Жилин запирался даже в пустых, по-видимому, ничего не говорящих против него обстоятельствах, а между тем из отрывочных фраз, из постановки дела, из некоторых свидетельских показаний все больше и больше уяснялось, что не чист он по Анкудимовым пчелам. Надо было только ковать железо, пока горячо. Не дав до времени дойти известию о спросе Жилина до сбитенщика, я тотчас же отправился к последнему на квартиру. Дятлов был дома; он заметно оробел, увидавши меня, жена его побледнела, в угол прижалась: видно было, что дух захватило у них.

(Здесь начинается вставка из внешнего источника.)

(** A computable stand-in for [np.exp], used only to run the model on
    concrete inputs: [(1 + x / 2^20) ^ (2^20)] by twenty squarings.  Every
    theorem about the float64 model holds for any [np_exp]. *)
Fixpoint square_times (n : nat) (y : float) : float :=
  match n with
  | O => y
  | S n' => square_times n' (PrimFloat.mul y y)
  end.

Definition exp_by_squaring (x : float) : float :=
  square_times 20 (PrimFloat.add 1 (PrimFloat.div x 1048576)).

(** ** What the specification names *)

Section Specification.
Context {num : Type} {A : Arith num}.
Local Open Scope num_scope.

(** The eight covariates of a CovariateSet, under the keys the program
    uses for them. *)
Definition covariate_names : list string :=
  [ "BpwMS"; "Current Smoker"; "BpwMS * Current Smoker"; "Pack-Years";
    "BpwMS * Pack-Years"; "Age at Baseline"; "Sex (Male)";
    "Follow-up Interval" ].

(** The CoefficientTable as the specification lists its values, to be
    compared with the subscripts of [log_odds_coefficients]. *)
Definition CoefficientTable (name : string) : num :=
  if String.eqb name "Intercept" then of_decimal 488 3
  else if String.eqb name "BpwMS" then of_decimal 48613 4
  else if String.eqb name "Current Smoker" then of_decimal 168601 4
  else if String.eqb name "BpwMS * Current Smoker"
    then of_decimal (-185033) 4
  else if String.eqb name "Pack-Years" then of_decimal 1531 4
  else if String.eqb name "BpwMS * Pack-Years" then of_decimal (-496) 3
  else if String.eqb name "Age at Baseline" then of_decimal 56 4
  else if String.eqb name "Sex (Male)" then of_decimal (-22452) 4
  else if String.eqb name "Follow-up Interval" then of_decimal 3507 4
  else of_int 0.

(** Step 2 of computeRisk: the sum over every (name, value) pair, in the
    order of the pairs. *)
Definition weighted_sum (covariates : pydict num) : num :=
  fold_left (fun log_odds nv => log_odds + CoefficientTable (fst nv) * snd nv)
            covariates (CoefficientTable "Intercept").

Вообще я советую следователям крепкими нервами запастись: во многих драмах участником приходится быть; людские страдания воочию, как они есть на самом деле, пред тобой проходят. Часто приходится такие вздохи, такие судорожно подавленные стоны слышать, что кровью сердце обливается, нестерпимо-больно сожмется оно: здесь нагота жизни, не театральные подмостки с заранее заученными фразами и позами. Большие куши на карту ставятся, с замиранием, с трепетом следиiь за игрой.